Coming consolidation in the insurance marketplace. Under the current version of the proposal to reform the health insurance marketplace, the Trump administration is looking to make it easier for small employers to build larger pools — even across state lines — to create insurance premium stability. These proposals represent the threat of new, yet not defined, entrants into the consumer marketplace.
Gaining market share is key to maintaining or creating insurance premium stability. We will likely see the consolidation of carriers within the industry through acquisitions. The likely scenario is that one or two carriers will be absorbed by non-insurance businesses creating a larger integrated insurance and medical/pharmaceutical product company.
Pressure on the pharmacy benefits management industry.
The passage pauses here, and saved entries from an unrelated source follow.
(** ** One step of the walk *)

(** The child filed under the key's first page shares at least that page;
    if it is not matched to its end, the next pages differ. *)
Lemma child_match s L held node key c :
  Inv cfg s L held -> live s L node -> good_key key -> 0 < key_len key ->
  dict_get (child_key ps key) (chl s node) = Some c ->
  exists P, key_match (nkey s c) key ps = Ret P /\ c ∈ L /\ par s c = Some node /\
    key_extra_key (nkey s c) = key_extra_key key /\
    0 < P /\ P <= klen s c /\ P <= key_len key /\ (ps | P) /\
    take (Z.to_nat P) (nunits s c) = take (Z.to_nat P) (units key) /\
    (P < klen s c -> P < key_len key ->
     take (Z.to_nat ps) (drop (Z.to_nat P) (nunits s c)) <>
     take (Z.to_nat ps) (drop (Z.to_nat P) (units key))).
Proof.
  intros HI Hn (Hwf & Hb & Hd) Hpos Hget.
  destruct (live_child cfg HI node _ _ Hn Hget) as (Hc & Hpar & Hck).
  destruct (inv_key _ _ _ _ HI c Hc) as (Hwf' & Hb' & Hpos' & Hd').
  assert (Hpk : ps <= key_len key) by (apply Z.divide_pos_le; done).
  assert (Hpc : ps <= klen s c) by (apply Z.divide_pos_le; done).
  rewrite (child_key_node cfg Hps HI c Hc), child_key_units in Hck by (done || lia).
  injection Hck as Hex Hpage.
  rewrite key_match_lcp by (done || congruence). fold (nunits s c).
  set (l := lcp (nunits s c) (units key)). unfold klen in *.
  rewrite key_len_units in Hpk, Hpc, Hpos, Hpos', Hd, Hd' by done.
  rewrite !key_len_units by done. fold (nunits s c) in *. unfold len in *.
  pose proof (lcp_le (nunits s c) (units key)) as Hle. fold l in Hle.
  assert (Hl : ps <= Z.of_nat l).
  { enough (Z.to_nat ps <= l)%nat by lia. apply lcp_agree; [lia..|done]. }
  destruct (floor_spec (Z.of_nat l) ltac:(lia)) as (Hfd & Hf & Hfu).
  assert (Hfp : 0 < Z.of_nat l / ps * ps).
  { pose proof (Z.div_le_lower_bound (Z.of_nat l) ps 1 ltac:(lia) ltac:(lia)). nia. }
  eexists. repeat split; try done; try lia.
  - apply lcp_agree; fold l; lia.
  - intros H1 H2 Hnext.
    assert (Hag : (Z.to_nat (Z.of_nat l / ps * ps) + Z.to_nat ps <= l)%nat); [|lia].
    pose proof (divide_gap _ _ Hfd Hd' H1). pose proof (divide_gap _ _ Hfd Hd H2).
    apply lcp_agree; [lia..|]. rewrite <- !take_take_drop, Hnext. f_equal.
    apply lcp_agree; fold l; lia.
Qed.

(** The walk enters a child matched to its end. *)
Lemma descend_full s L held ek U V node key c :
  Inv cfg s L held -> Desc cfg s ek (root_node s) U V node -> good_key key ->
  ek = key_extra_key key -> c ∈ L ->
  dict_get (child_key ps key) (chl s node) = Some c ->
  take (Z.to_nat (klen s c)) (nunits s c) = take (Z.to_nat (klen s c)) (units key) ->
  Desc cfg s ek (root_node s) (U ++ take (Z.to_nat (klen s c)) (units key)) (V ++ val s c) c.
Proof.
  intros HI Hd Hk -> Hc Hget Ht. rewrite <- Ht, (klen_units cfg HI c Hc).
  unfold len. rewrite Nat2Z.id, firstn_all. eapply Desc_snoc; [done|].
  destruct (child_extra cfg Hps HI node _ _ (Desc_live cfg HI _ _ _ _ _ (or_introl eq_refl) Hd) Hget)
    as [_ Hp]. rewrite Hp. by destruct (child_key ps key) as [e pg] eqn:E; injection E as <- <-.
Qed.

(** The walk splits a child matched only in part, and is stuck there. *)
Lemma descend_split s L held ek U V node key c P :
  Inv cfg s L held -> Desc cfg s ek (root_node s) U V node -> good_key key ->
  ek = key_extra_key key -> key_extra_key (nkey s c) = key_extra_key key -> c ∈ L ->
  par s c = Some node -> dict_get (child_key ps key) (chl s node) = Some c ->
  0 < P < klen s c -> P <= key_len key -> (ps | P) ->
  take (Z.to_nat P) (nunits s c) = take (Z.to_nat P) (units key) ->
  (P < key_len key -> take (Z.to_nat ps) (drop (Z.to_nat P) (nunits s c)) <>
     take (Z.to_nat ps) (drop (Z.to_nat P) (units key))) ->
  exists s', split_node cfg monotonic (nkey s c) c P s = (Ret (length (nodes s)), s') /\
    evolves s L s' (length (nodes s) :: L) held /\
    Desc cfg s' ek (root_node s') (U ++ take (Z.to_nat P) (units key))
      (V ++ val s' (length (nodes s))) (length (nodes s)) /\
    stuck s' (length (nodes s)) ek (drop (Z.to_nat P) (units key)).
Proof.
  intros HI Hd (Hwf & Hb & Hdk) Hek Hex Hc Hpar Hget HP HPk HdP Ht Hne.
  assert (Hnode : live s L node) by (eapply (Desc_live cfg HI); [by left|done]).
  destruct (inv_val _ _ _ _ HI c Hc) as (v & Hv & _).
  assert (Hcn : c <> node).
  { intros ->. destruct (inv_rank _ _ _ _ HI) as [rk Hrk]. pose proof (Hrk _ _ Hc Hpar). lia. }
  assert (Hnb : (node < length (nodes s))%nat).
  { destruct Hnode as [->|?]; [apply HI|by eapply (inv_bound _ _ _ _ HI)]. }
  destruct (split_node_spec cfg monotonic s c node v P) as (s' & Hrun & HS);
    [by eapply (inv_bound _ _ _ _ HI)|done..|].
  exists s'. split; [done|].
  pose proof (evolves_split s s' L held c node P HI HS Hc Hpar HP HdP) as Hev.
  assert (HP1 : 0 < P < klen s c) by lia.
  destruct (split_units cfg HI HS Hc HP1) as (Hun & Huc & _).
  destruct (split_child_key cfg Hps HI HS Hc HP1 HdP) as (Hckn & Hckc & Hen & Hec).
  destruct (live_child cfg HI node _ _ Hnode Hget) as (_ & _ & Hckk).
  split; [done|]. split.
  - rewrite <- Ht, <- Hun. rewrite (sp_root _ _ _ _ _ _ HS). eapply Desc_snoc.
    { apply (ev_desc _ _ _ _ _ Hev); [by left|done]. }
    rewrite (sp_p_chl _ _ _ _ _ _ HS).
    assert (Hin : length (nodes s) ∈ length (nodes s) :: L) by left.
    replace ek with (key_extra_key (nkey s' (length (nodes s)))) by congruence.
    rewrite <- (child_key_node cfg Hps (ev_inv _ _ _ _ _ Hev) _ Hin), Hckn. apply dict_get_set_eq.
  - destruct (decide (P < key_len key)) as [Hlt|]; cycle 1.
    { left. apply drop_ge. rewrite key_len_units in * by done. unfold len in *. lia. }
    right. rewrite (sp_new_chl _ _ _ _ _ _ HS), <- Hckc. cbn [dict_get]. rewrite decide_False; [done|].
    assert (Hin : c ∈ length (nodes s) :: L) by by right.
    rewrite (child_key_node cfg Hps (ev_inv _ _ _ _ _ Hev) _ Hin), Huc.
    intros E. injection E as _ E. by apply Hne.
Qed.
The pharmacy industry in the United States will look to protect their economic position, particularly because the pharmacy component within healthcare has been steadily increasing. Politicians will put pressure on this industry, as this impacts the competitiveness of the U.S. employers in a global economy.
The pharmaceutical and the PBM industries will be under pressure to monitor prescription patterns of physicians and drug utilization of patients due to safety concerns. One example is the opioid epidemic and the struggle of policy experts to find a solution to the problem. Addressing the source of the medications, the medical community and the distribution industry will be components of a strategy to attack this problem as well as deal with consumption. It is worth noting that according to the most recent figures, the United States spends the most on healthcare: around $9,237 per person, according to data collected and analyzed by the Global Burden of Disease Health Financing Collaborator Network, a network of global investigators with expertise in various aspects of healthcare. This clearly raises question of safety as well as costs.
Wallet share also is highly important to this industry. It’s safe to expect either consolidation or integration of the healthcare delivery system through acquisitions. Buying an insurance carrier to gain access to insurance products and consumers, or buying medical technology companies that work directly with consumers and can then push medications to the consumers are strategies that could be introduced in 2018.
Healthcare delivery system poised to converge. The healthcare delivery system will fight off concerns over cost and quality issues. Innovative approaches to pay providers will continue to be developed because of ongoing questions regarding payment practices. There is a profit motive in every aspect of the current system, which creates a problem of optics for the industry.
Hospital systems will continue to consolidate further, even against a backdrop of anti-trust concerns, with rural and urban hospitals aggregating with large, established health systems to build integrated regional medical centers. They will also continue to purchase physician practices.
Meanwhile, physicians will continue to play an important role with their patients. But as hospital systems scale into larger medical centers, does their role with the patient improve or become disaggregated?
For both stakeholders, their business models will evolve to take into account new channels and payment approaches. Technology supported online bidding for services may also increase as physician clinics and surgery centers look to compete in new, evolving channels against hospitals for patient medical services.
Hospital systems and physicians may also begin entering the insurance marketplace with an integrated medical center/insurance product operating under the principle that medical care is a local transaction. Offering consumers medical services and an insurance product may serve their integrated approach.
For 2018, expect employers to examine the policies coming out of the federal and state governments, as well as what competitors are doing with acquisitions and strategic partnerships in the healthcare delivery system and insurance marketplace.
In the end, stakeholders want to project a public image that they are advocates for their patients and consumers — but at the same time, they also want to protect their interests. This is true every year and will be especially true in 2018.